UK is one of four law schools in Kentucky that offers its students the opportunity to participate in the KIP externship, which helps prove actual claims of innocence by Kentucky prisoners. The program was founded in 2001 and is administrated by the Kentucky Department of Public Advocacy.
Through April 2008, due to the efforts of KIP and the prisoner’s claims of innocence, six men and women have been released from prison. KIP does not limit cases to those where DNA evidence exists.
To enroll in the year-long, four-credit-hour course, students must be a second- or third-year law student.
At UK, the program has given students the chance to help those wrongfully convicted and gain valuable professional skills.
Third-year law student James Kay said he has received a hands-on way to work with clients. It also provides a valuable service, he said.
“Our justice system isn’t perfect, sometimes people fall through the cracks, but it’s good to look back on things because the system doesn’t always work,” Kay said.
Through the program, students are able to learn from the flaws of the legal system and gain a better understanding than they would from a classroom curriculum.
“KIP has taught me a lot more than any law book ever has,” third-year law student Melissa Randall said.
But it isn’t only rewards and success.

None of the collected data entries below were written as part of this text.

(** Finitely many answers share one budget. *)
Lemma idhash_Forall2 fsys h l ds :
  Forall2 (idhash fsys h) l ds → ∃ n, mapM (hval n fsys h) l = Some ds.
Proof.
  induction 1 as [|a d l ds [n Hn] _ [m Hm]].
  - by exists 0.
  - exists (n `max` m). apply mapM_Some. constructor.
    + eapply hval_mono; [|done]. lia.
    + apply mapM_Some. eapply mapM_mono; [|done].
      intros x y. apply hval_mono. lia.
Qed.

End hashing.

(** ** Hashes added along the way change no answer *)

Section consistency.
Context `{Ext : Externals}.

Implicit Types (h : gmap addr obj) (fsys : gmap string fsentry).

Lemma consistent_refl fsys h : consistent fsys h h.
Proof. split; [done|]. intros a o o' d Ho Ho'. congruence. Qed.

Lemma hval_stable fsys h h' n : ∀ a d,
  consistent fsys h h' →
  hval n fsys h a = Some d → hval n fsys h' a = Some d.
Proof.
  induction n as [|n IH]; intros a d Hc; [done|]. simpl.
  destruct (h !! a) as [o|] eqn:Ho; [|done]. simpl.
  destruct (heap_le_lookup _ _ _ _ (proj1 Hc) Ho) as (o' & Ho' & Hcls & Hbody & Hsec).
  rewrite Ho'. simpl.
  destruct (_secHash o) as [d0|] eqn:Hd0.
  { intros [= <-]. by rewrite (Hsec _ eq_refl). }
  intros Hv. destruct (_secHash o') as [d'|] eqn:Hd'.
  - f_equal. eapply idhash_det.
    + eapply (proj2 Hc); eauto.
    + exists (S n). simpl. by rewrite Ho; simpl; rewrite Hd0.
  - revert Hv. unfold cval_with. rewrite <-Hcls, <-Hbody.
    destruct (body o); try done.
    + destruct (hval n fsys h parentJob) as [y|] eqn:Hy; [|done].
      by rewrite (IH _ _ Hc Hy).
    + destruct (mapM (hval n fsys h) inputs) as [k|] eqn:Hk; [|done].
      erewrite mapM_mono; [done| |done]. intros x y. by apply IH.
Qed.

Lemma idhash_stable fsys h h' a d :
  consistent fsys h h' → idhash fsys h a d → idhash fsys h' a d.
Proof. intros Hc [n Hn]. exists n. by eapply hval_stable. Qed.

Lemma idhash_back fsys h h' a d :
  consistent fsys h h' → idhash fsys h' a d → idhash fsys h a d.
Proof.
  intros Hc [n Hn]. revert a d Hn.
  induction n as [|n IH]; intros a d; [done|]. simpl.
  destruct (h' !! a) as [o'|] eqn:Ho'; [|done]. simpl.
  destruct (heap_le_lookup_inv _ _ _ _ (proj1 Hc) Ho')
    as (o & Ho & Hcls & Hbody & Hsec).
  destruct (_secHash o') as [d'|] eqn:Hd'.
  { intros [= <-]. destruct (_secHash o) as [d0|] eqn:Hd0.
    - exists 1. simpl. rewrite Ho. simpl. rewrite Hd0.
      specialize (Hsec _ eq_refl). congruence.
    - eapply (proj2 Hc); eauto. }
  assert (_secHash o = None) as Hd0.
  { destruct (_secHash o) as [d0|] eqn:Hd0; [|done].
    specialize (Hsec _ eq_refl). congruence. }
  unfold cval_with. rewrite <-Hcls, <-Hbody. intros Hv.
  enough (∃ m, cval_with (hval m fsys h) fsys o = Some d) as [m Hm].
  { exists (S m). simpl. rewrite Ho. simpl. by rewrite Hd0. }
  unfold cval_with. destruct (body o) eqn:Hb; try by exists 0.
  - destruct (hval n fsys h' parentJob) as [y|] eqn:Hy; [|done].
    destruct (IH _ _ Hy) as [m Hm]. exists m. by rewrite Hm.
  - destruct (mapM (hval n fsys h') inputs) as [k|] eqn:Hk; [|done].
    destruct (idhash_Forall2 fsys h inputs k) as [m Hm].
    { apply mapM_Some in Hk. eapply Forall2_impl; [done|]. intros x y. apply IH. }
    exists m. by rewrite Hm.
Qed.

Lemma consistent_trans fsys h1 h2 h3 :
  consistent fsys h1 h2 → consistent fsys h2 h3 → consistent fsys h1 h3.
Proof.
  intros H12 H23. split; [etrans; [apply H12|apply H23]|].
  intros a o1 o3 d Ho1 Ho3 Hn1 Hd3.
  destruct (heap_le_lookup _ _ _ _ (proj1 H12) Ho1) as (o2 & Ho2 & Hle).
  destruct (_secHash o2) as [d2|] eqn:Hd2.
  - destruct (heap_le_lookup _ _ _ _ (proj1 H23) Ho2) as (o3' & Ho3' & _ & _ & Hs).
    rewrite Ho3 in Ho3'. injection Ho3' as <-.
    rewrite (Hs _ Hd2) in Hd3. injection Hd3 as <-.
    eapply (proj2 H12); eauto.
  - eapply idhash_back; [done|]. eapply (proj2 H23); eauto.
Qed.

(** Storing at an unhashed node the hash it answers with. *)
Lemma consistent_insert fsys h a o d :
  h !! a = Some o → _secHash o = None → idhash fsys h a d →
  consistent fsys h (<[a := set_secHash d o]> h).
Proof.
  intros Ho Hn Hd. split; [by apply heap_le_insert|].
  intros b o1 o2 d' Ho1 Ho2 Hn1 Hd2.
  destruct (decide (a = b)) as [<-|Hne].
  - rewrite lookup_insert_eq in Ho2. injection Ho2 as <-.
    simpl in Hd2. by injection Hd2 as <-.
  - rewrite lookup_insert_ne in Ho2 by done. congruence.
Qed.

End consistency.

(** ** [secHash] and [computeSecHash] against the heap *)

Section sechash.
Context `{Ext : Externals}.

Implicit Types (h : gmap addr obj) (s : state).

(** What a hashing method may do to the state, the ghost trace apart. *)
Definition hash_step s s' : Prop :=
  consistent (fs s) (heap s) (heap s') ∧ fs s' = fs s ∧ world s' = world s.

Lemma hash_step_refl s : hash_step s s.
Proof. split; [apply consistent_refl|done]. Qed.

Lemma hash_step_trans s1 s2 s3 :
  hash_step s1 s2 → hash_step s2 s3 → hash_step s1 s3.
Proof.
  intros (H12 & Hf12 & Hw12) (H23 & Hf23 & Hw23). split; [|split; congruence].
  eapply consistent_trans; [done|]. by rewrite <-Hf12.
Qed.

Lemma hash_step_emit s ev :
  hash_step s (State (heap s) (fs s) (world s) (trace s ++ [ev])).
Proof. split; [apply consistent_refl|done]. Qed.

(** A method that answers with the node's hash and only adds hashes. *)
Definition sound_rec (rec : addr → M digest) : Prop :=
  ∀ a s d s', rec a s = Ok (d, s') →
    idhash (fs s) (heap s) a d ∧ hash_step s s'.

Lemma list_comp_sound rec l : ∀ s ds s',
  sound_rec rec →
  list_comp rec l s = Ok (ds, s') →
  Forall2 (idhash (fs s) (heap s)) l ds ∧ hash_step s s'.
Proof.
  induction l as [|x l IH]; intros s ds s' Hrec; simpl; intros Hrun; inv_run.
  { split; [constructor|apply hash_step_refl]. }
  destruct (Hrec _ _ _ _ H) as [Hx Hs1].
  destruct (IH _ _ _ Hrec H0) as [Hl Hs2].
  split; [|by eapply hash_step_trans].
  constructor; [done|].
  eapply Forall2_impl; [done|]. intros a d.
  destruct Hs1 as (Hc & -> & _). by apply idhash_back.
Qed.

Lemma computeSecHash_with_sound rec a s d s' :
  sound_rec rec →
  computeSecHash_with rec a s = Ok (d, s') →
  (∃ o m, heap s !! a = Some o
          ∧ cval_with (hval m (fs s) (heap s)) (fs s) o = Some d)
  ∧ hash_step s s'.
Proof.
  intros Hrec Hrun. unfold computeSecHash_with in Hrun. inv_run.
  rename x into o, H into Ho.
  set (s1 := State (heap s) (fs s) (world s) (trace s ++ [EvCompute a])) in *.
  assert (hash_step s s1) as Hs1 by apply hash_step_emit.
  destruct (body o) eqn:Hb; inv_run.
  - split; [|done]. exists o, 0. unfold cval_with. by rewrite Hb.
  - split; [|done]. exists o, 0. unfold cval_with. by rewrite Hb.
  - unfold secHashFile in H. simpl in H.
    destruct (fs s !! location) as [[bytes|]|] eqn:Hf; try done.
    injection H as <- <-. split; [|done]. exists o, 0.
    unfold cval_with. rewrite Hb. simpl. by rewrite Hf.
  - destruct (Hrec _ _ _ _ H) as [[m Hm] Hs2]. simpl in Hm.
    split; [|exact (hash_step_trans _ _ _ Hs1 Hs2)]. exists o, m.
    unfold cval_with. rewrite Hb. simpl. by rewrite Hm.
  - destruct (list_comp_sound _ _ _ _ _ Hrec H) as [Hl Hs2]. simpl in Hl.
    split; [|exact (hash_step_trans _ _ _ Hs1 Hs2)].
    destruct (idhash_Forall2 _ _ _ _ Hl) as [m Hm].
    exists o, m. unfold cval_with. rewrite Hb. simpl. by rewrite Hm.
Qed.

Lemma secHash_sound n : sound_rec (secHash n).
Proof.
  induction n as [|n IH]; intros a s d s'; [done|]. simpl. intros Hrun.
  apply bind_Ok in Hrun as (o & ? & [Ho ->]%get_obj_Ok & Hrun).
  destruct (_secHash o) as [d0|] eqn:Hd0.
  { apply ret_Ok in Hrun as [-> ->].
    split; [|apply hash_step_refl]. exists 1. simpl. rewrite Ho. simpl.
    by rewrite Hd0. }
  apply bind_Ok in Hrun as (d1 & s1 & Hcomp & Hrun).
  apply bind_Ok in Hrun as ([] & s2 & Hmod & Hrun).
  apply ret_Ok in Hrun as [-> ->].
  apply modify_obj_Ok in Hmod as (o1 & Ho1 & ->).
  destruct (computeSecHash_with_sound _ _ _ _ _ IH Hcomp)
    as [(o' & m & Ho' & Hm) Hs1].
  assert (o' = o) as -> by congruence.
  assert (idhash (fs s) (heap s) a d) as Hid.
  { exists (S m). simpl. rewrite Ho. simpl. by rewrite Hd0. }
  split; [done|].
  eapply hash_step_trans; [done|]. destruct Hs1 as (Hc & Hf & Hw).
  destruct (heap_le_lookup _ _ _ _ (proj1 Hc) Ho) as (o1' & Ho1' & Hle).
  assert (o1' = o1) as -> by congruence.
  split; [|done]. simpl.
  destruct (_secHash o1) as [d1|] eqn:Hd1.
  - (* a nested call stored a hash at this node: it is the same hash *)
    assert (d1 = d) as ->.
    { eapply idhash_det; [|done]. eapply (proj2 Hc); eauto. }
    rewrite insert_id; [apply consistent_refl|].
    rewrite Ho1. f_equal. destruct o1. simpl in *. by subst.
  - apply consistent_insert; [done..|].
    apply (idhash_stable _ (heap s)); [by rewrite Hf|]. by rewrite Hf.
Qed.

Lemma computeSecHash_sound n a s d s' :
  computeSecHash n a s = Ok (d, s') →
  (∃ o m, heap s !! a = Some o
          ∧ cval_with (hval m (fs s) (heap s)) (fs s) o = Some d)
  ∧ hash_step s s'.
Proof. apply computeSecHash_with_sound, secHash_sound. Qed.

(** The budget that suffices for the heap read as a function suffices for
    the method. *)
Definition complete_rec (n : nat) (rec : addr → M digest) : Prop :=
  ∀ a s d, hval n (fs s) (heap s) a = Some d → ∃ s', rec a s = Ok (d, s').

Lemma list_comp_complete n rec l : ∀ s ds,
  sound_rec rec → complete_rec n rec →
  mapM (hval n (fs s) (heap s)) l = Some ds →
  ∃ s', list_comp rec l s = Ok (ds, s').
Proof.
  induction l as [|x l IH]; intros s ds Hsnd Hcpl Hm.
  { apply mapM_Some in Hm. inversion Hm. by exists s. }
  apply mapM_Some in Hm. inversion Hm as [|? y ? ys Hx Hl]; subst.
  destruct (Hcpl _ _ _ Hx) as [s1 Hs1].
  destruct (Hsnd _ _ _ _ Hs1) as [_ (Hc & Hf & _)].
  destruct (IH s1 ys Hsnd Hcpl) as [s' Hs'].
  { apply mapM_Some. eapply Forall2_impl; [done|]. intros a d Ha.
    rewrite Hf. by eapply hval_stable. }
  exists s'. simpl. apply bind_Ok. exists y, s1. split; [done|].
  apply bind_Ok. by exists ys, s'.
Qed.

Lemma computeSecHash_with_complete n rec a s o d :
  sound_rec rec → complete_rec n rec →
  heap s !! a = Some o →
  cval_with (hval n (fs s) (heap s)) (fs s) o = Some d →
  ∃ s', computeSecHash_with rec a s = Ok (d, s').
Proof.
  intros Hsnd Hcpl Ho Hv. unfold computeSecHash_with.
  set (s1 := State (heap s) (fs s) (world s) (trace s ++ [EvCompute a])).
  enough (∃ s', match body o with
    | ThunkArtifact thunk shouldCache _ =>
        ret (secHashObject (VTuple [VStr (getHash (cls o));
               VStr (getHash thunk); VBool shouldCache]))
    | FixedDirArtifact location =>
        ret (secHashObject (VTuple [VStr (getHash (cls o)); VStr location]))
    | FixedFileArtifact location =>
        let* f := secHashFile location in
        ret (secHashObject (VTuple [VStr (getHash (cls o)); VStr f]))
    | JobArtifact parentJob =>
        let* d := rec parentJob in
        ret (secHashObject (VTuple [VStr (getHash (cls o)); VStr d]))
    | Job inputs _ =>
        let* ds := list_comp rec inputs in
        ret (secHashObject (VTuple [VStr (getHash (cls o)); VList (VStr <$> ds)]))
    end s1 = Ok (d, s')) as [s' Hs'].
  { exists s'. apply bind_Ok. exists o, s. split; [by apply get_obj_Ok|].
    apply bind_Ok. exists tt, s1. split; [by apply emit_Ok|done]. }
  revert Hv. unfold cval_with. destruct (body o).
  - intros [= <-]. by exists s1.
  - intros [= <-]. by exists s1.
  - destruct (fs s !! location) as [[bytes|]|] eqn:Hf; try done.
    intros [= <-]. exists s1. apply bind_Ok. exists (hashBytes bytes), s1.
    split; [|done]. unfold secHashFile. simpl. by rewrite Hf.
  - destruct (hval n (fs s) (heap s) parentJob) as [y|] eqn:Hy; [|done].
    intros [= <-]. destruct (Hcpl parentJob s1 y Hy) as [s' Hs'].
    exists s'. apply bind_Ok. by exists y, s'.
  - destruct (mapM (hval n (fs s) (heap s)) inputs) as [ds|] eqn:Hds; [|done].
    intros [= <-].
    destruct (list_comp_complete n rec inputs s1 ds Hsnd Hcpl Hds) as [s' Hs'].
    exists s'. apply bind_Ok. by exists ds, s'.
Qed.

Rahn has experienced many difficulties with KIP and said the hardest part “is to believe someone is innocent but not be able to find the new evidence required to prove his or her innocence.”
“It is difficult to walk away from that case,” Rahn said.
That challenge is the force that drives the students to work hard on investigations.
“We want to make sure we have looked at everything possible before making that visit to a prison to tell a client that we believe him but we can’t help him,” Rahn said.